● Directions
The number of lines containing the word "Stmt" is all you should give; count them in the records below.

(Collected data)

--------------------

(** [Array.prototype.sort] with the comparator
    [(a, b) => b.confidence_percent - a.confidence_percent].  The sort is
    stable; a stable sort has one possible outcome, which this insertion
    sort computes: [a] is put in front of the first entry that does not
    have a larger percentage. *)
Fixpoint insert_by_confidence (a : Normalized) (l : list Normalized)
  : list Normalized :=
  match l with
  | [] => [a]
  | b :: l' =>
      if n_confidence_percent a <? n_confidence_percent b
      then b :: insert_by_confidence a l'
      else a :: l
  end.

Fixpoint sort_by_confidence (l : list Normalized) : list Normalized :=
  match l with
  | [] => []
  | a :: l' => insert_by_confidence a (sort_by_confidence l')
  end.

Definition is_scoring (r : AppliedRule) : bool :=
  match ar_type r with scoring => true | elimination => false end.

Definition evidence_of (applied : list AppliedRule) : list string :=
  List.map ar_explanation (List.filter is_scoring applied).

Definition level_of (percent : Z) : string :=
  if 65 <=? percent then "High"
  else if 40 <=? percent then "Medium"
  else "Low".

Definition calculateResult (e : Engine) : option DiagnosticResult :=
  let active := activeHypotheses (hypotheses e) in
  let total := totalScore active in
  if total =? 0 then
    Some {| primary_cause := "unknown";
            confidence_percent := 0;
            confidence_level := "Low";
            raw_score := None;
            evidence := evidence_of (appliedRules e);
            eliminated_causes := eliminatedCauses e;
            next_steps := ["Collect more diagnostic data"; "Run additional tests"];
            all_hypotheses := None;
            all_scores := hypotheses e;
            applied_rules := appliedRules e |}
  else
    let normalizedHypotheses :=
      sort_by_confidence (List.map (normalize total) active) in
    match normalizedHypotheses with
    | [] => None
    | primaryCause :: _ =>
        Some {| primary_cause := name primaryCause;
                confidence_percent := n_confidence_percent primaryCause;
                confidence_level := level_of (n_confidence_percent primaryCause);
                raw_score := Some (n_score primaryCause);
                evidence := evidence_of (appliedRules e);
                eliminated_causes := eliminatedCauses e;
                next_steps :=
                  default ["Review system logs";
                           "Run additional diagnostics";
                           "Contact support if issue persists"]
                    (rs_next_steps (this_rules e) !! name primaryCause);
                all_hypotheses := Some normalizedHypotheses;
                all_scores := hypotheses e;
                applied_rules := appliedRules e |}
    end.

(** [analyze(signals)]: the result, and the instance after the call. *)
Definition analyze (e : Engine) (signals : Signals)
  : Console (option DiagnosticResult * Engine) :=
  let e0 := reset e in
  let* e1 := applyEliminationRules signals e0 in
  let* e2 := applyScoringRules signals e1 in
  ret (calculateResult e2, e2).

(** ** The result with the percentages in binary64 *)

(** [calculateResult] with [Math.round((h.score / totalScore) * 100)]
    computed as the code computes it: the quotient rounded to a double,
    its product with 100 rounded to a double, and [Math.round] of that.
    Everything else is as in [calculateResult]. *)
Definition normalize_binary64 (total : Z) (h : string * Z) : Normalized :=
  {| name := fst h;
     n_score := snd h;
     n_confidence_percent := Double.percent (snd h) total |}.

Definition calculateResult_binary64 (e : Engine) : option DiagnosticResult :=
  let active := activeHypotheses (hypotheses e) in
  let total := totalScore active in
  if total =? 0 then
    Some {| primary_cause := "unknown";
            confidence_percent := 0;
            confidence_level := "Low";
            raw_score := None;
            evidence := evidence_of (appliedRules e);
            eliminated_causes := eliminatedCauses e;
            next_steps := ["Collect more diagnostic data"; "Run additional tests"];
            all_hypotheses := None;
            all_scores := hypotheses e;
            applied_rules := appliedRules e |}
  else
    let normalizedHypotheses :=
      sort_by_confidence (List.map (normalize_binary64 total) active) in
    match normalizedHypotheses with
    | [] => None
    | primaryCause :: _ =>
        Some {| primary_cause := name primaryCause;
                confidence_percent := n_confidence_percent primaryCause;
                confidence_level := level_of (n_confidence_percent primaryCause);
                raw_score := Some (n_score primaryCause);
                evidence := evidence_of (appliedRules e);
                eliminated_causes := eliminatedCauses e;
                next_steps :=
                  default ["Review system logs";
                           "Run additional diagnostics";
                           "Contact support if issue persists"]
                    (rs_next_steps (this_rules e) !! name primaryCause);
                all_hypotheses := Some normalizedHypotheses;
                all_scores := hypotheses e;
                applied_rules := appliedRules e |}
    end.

--------------------

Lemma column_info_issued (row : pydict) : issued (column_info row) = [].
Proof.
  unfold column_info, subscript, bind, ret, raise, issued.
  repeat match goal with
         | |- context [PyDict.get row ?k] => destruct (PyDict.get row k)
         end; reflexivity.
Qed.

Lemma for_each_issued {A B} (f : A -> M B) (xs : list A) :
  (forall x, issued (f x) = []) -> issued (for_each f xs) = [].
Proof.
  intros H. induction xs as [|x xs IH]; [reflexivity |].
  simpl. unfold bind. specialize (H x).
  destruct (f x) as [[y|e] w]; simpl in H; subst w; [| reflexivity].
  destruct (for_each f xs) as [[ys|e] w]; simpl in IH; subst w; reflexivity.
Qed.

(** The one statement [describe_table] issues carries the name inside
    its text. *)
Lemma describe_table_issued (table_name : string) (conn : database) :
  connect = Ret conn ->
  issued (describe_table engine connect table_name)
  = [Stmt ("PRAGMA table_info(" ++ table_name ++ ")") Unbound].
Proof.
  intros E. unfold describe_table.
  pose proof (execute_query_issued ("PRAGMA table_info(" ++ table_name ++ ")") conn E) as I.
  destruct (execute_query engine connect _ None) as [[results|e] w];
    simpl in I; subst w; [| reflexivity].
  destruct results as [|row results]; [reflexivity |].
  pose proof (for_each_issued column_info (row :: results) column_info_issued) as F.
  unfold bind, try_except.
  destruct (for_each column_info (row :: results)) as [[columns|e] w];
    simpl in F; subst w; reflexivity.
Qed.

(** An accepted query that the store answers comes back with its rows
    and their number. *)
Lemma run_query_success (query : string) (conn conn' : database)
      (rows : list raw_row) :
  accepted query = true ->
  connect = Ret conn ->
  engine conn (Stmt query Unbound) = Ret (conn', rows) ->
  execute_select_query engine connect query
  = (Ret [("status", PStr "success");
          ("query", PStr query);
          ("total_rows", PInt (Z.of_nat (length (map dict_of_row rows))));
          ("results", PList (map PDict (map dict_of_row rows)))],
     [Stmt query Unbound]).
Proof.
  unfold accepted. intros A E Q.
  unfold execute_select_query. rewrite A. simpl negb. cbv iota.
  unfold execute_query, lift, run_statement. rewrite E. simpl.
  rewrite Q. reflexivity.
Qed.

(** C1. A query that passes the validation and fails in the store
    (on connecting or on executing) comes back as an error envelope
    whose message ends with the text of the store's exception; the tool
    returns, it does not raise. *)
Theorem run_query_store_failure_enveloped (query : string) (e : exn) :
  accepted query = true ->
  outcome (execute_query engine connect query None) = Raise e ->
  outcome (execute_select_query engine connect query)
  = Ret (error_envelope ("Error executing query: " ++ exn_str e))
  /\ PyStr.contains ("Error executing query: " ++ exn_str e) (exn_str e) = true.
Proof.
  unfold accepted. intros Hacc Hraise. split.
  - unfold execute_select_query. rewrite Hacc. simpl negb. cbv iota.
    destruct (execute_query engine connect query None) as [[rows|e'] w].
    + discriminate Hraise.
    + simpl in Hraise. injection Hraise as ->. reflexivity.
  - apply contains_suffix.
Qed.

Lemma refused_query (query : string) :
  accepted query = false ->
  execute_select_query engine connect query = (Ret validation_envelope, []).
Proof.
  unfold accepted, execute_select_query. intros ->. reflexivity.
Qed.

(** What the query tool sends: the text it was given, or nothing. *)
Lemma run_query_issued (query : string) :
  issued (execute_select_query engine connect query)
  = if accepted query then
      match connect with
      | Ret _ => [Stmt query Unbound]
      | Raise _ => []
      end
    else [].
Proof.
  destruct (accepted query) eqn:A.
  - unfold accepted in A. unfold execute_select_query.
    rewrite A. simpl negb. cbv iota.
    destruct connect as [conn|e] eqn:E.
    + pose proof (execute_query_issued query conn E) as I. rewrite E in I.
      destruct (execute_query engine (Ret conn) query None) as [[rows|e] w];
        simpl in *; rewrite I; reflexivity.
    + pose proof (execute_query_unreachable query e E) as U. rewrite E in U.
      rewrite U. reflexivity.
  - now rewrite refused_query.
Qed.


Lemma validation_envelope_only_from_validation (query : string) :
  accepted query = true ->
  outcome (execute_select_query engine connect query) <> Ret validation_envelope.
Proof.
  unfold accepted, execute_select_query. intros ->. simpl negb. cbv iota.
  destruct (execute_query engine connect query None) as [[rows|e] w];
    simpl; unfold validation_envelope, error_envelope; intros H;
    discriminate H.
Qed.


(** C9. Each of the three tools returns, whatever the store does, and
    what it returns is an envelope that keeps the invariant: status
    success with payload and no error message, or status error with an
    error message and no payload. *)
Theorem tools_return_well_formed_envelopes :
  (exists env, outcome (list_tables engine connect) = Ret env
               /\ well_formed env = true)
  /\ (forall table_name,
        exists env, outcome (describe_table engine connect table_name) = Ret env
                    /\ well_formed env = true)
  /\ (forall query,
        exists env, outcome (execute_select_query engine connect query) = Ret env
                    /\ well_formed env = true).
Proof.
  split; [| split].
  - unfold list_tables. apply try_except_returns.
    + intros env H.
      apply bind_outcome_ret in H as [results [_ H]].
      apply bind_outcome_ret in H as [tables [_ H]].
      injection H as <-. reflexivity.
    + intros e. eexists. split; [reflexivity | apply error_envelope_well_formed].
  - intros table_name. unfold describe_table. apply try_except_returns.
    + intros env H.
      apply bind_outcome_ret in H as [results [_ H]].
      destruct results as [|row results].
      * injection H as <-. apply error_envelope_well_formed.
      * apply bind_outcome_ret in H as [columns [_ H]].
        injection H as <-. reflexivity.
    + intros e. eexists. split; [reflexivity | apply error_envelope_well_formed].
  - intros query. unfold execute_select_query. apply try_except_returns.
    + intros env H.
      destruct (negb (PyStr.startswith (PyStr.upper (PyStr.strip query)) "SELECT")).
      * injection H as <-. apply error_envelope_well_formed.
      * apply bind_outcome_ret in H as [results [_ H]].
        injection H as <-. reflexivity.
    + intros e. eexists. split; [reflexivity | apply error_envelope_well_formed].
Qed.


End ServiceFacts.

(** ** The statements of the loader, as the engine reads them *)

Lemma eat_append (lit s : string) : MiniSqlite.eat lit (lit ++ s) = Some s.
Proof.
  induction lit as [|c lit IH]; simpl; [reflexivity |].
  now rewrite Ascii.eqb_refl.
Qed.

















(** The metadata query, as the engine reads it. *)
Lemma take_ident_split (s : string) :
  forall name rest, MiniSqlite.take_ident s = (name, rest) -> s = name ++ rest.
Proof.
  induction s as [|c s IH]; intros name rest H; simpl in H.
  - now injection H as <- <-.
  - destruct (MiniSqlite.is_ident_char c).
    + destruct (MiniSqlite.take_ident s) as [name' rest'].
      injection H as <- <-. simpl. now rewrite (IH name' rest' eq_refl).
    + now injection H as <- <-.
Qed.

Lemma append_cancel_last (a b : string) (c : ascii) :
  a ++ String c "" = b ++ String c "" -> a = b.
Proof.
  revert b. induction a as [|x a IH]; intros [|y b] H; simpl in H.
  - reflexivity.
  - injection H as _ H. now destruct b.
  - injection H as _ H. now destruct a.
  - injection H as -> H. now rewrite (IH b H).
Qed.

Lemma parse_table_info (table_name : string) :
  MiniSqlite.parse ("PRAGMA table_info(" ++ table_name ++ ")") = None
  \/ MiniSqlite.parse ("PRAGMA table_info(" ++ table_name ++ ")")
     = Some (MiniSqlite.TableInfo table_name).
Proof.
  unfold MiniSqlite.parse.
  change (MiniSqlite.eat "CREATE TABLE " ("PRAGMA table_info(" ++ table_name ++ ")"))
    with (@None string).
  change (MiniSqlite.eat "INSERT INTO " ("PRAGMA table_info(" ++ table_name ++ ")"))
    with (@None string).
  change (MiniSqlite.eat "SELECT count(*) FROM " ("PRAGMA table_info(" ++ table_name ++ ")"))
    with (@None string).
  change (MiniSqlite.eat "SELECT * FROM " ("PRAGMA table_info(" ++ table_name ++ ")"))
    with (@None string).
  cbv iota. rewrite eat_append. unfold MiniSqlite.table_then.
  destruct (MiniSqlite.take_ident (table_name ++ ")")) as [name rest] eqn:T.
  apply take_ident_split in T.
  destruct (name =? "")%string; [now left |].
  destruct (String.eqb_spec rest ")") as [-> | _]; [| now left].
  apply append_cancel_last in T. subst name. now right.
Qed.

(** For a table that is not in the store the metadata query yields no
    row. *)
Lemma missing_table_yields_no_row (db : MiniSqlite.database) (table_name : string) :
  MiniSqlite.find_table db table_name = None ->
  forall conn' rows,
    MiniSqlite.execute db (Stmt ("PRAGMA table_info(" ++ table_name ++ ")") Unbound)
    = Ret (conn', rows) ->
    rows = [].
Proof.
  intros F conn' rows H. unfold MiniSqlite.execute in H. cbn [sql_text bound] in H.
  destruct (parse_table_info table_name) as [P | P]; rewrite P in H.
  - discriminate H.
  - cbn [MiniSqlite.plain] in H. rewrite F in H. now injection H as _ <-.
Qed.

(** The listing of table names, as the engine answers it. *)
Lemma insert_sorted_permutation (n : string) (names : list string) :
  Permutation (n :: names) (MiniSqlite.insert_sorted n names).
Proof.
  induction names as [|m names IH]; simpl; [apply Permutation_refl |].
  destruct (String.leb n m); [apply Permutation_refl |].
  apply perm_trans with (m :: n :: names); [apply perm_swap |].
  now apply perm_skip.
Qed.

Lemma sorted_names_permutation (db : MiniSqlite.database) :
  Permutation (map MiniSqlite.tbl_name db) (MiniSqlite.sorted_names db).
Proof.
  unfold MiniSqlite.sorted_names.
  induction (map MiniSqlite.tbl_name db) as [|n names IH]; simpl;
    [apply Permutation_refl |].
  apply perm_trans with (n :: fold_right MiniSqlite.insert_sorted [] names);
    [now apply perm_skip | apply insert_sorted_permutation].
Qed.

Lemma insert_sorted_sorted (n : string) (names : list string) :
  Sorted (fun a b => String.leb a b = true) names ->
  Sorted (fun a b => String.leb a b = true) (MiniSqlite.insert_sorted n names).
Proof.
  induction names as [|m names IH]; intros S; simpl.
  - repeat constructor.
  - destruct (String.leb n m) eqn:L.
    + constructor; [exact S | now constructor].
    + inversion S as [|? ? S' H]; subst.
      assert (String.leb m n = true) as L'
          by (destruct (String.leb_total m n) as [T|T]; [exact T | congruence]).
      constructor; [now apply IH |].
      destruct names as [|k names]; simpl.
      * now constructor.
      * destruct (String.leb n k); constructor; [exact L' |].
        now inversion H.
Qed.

--------------------

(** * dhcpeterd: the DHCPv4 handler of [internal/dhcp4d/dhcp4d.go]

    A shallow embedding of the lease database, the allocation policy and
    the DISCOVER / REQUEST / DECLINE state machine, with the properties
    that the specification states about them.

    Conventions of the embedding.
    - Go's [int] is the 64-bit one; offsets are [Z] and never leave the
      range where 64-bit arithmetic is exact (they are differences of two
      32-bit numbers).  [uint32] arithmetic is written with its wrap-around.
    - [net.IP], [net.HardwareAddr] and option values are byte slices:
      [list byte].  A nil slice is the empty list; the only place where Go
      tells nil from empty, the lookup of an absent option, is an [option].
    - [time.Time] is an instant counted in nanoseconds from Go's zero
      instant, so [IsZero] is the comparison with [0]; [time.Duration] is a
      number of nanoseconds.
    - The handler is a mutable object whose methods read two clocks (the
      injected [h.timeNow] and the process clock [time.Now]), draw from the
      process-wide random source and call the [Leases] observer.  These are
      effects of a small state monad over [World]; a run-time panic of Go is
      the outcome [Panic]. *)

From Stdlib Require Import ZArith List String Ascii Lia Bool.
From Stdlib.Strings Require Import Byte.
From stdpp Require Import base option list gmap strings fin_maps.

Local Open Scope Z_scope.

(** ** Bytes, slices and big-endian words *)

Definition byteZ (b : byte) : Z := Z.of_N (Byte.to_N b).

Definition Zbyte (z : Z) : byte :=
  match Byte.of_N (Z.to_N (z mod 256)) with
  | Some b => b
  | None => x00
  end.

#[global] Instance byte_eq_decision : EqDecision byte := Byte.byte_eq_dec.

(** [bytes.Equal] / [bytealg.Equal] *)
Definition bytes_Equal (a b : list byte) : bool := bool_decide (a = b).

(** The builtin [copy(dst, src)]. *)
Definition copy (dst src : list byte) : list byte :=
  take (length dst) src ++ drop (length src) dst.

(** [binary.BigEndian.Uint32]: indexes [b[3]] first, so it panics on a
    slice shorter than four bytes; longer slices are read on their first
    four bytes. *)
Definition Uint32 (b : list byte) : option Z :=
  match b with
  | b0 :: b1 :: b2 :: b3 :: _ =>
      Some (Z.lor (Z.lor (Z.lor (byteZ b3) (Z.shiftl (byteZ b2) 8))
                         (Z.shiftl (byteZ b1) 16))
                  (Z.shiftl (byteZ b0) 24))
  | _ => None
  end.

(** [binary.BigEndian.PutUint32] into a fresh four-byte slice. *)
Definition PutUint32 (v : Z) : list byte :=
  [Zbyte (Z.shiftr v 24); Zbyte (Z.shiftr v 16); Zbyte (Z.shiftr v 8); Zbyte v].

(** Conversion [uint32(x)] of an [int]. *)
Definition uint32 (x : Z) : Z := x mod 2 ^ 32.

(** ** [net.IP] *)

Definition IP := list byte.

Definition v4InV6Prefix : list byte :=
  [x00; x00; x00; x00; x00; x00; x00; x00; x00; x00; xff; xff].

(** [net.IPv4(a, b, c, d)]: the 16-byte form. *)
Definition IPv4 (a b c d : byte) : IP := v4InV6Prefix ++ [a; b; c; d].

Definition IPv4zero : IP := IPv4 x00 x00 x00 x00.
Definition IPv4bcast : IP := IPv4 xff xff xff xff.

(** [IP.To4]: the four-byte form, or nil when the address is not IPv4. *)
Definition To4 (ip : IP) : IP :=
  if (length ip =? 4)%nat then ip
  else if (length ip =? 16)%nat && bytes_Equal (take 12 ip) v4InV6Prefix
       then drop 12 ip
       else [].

--------------------

● Your solution
5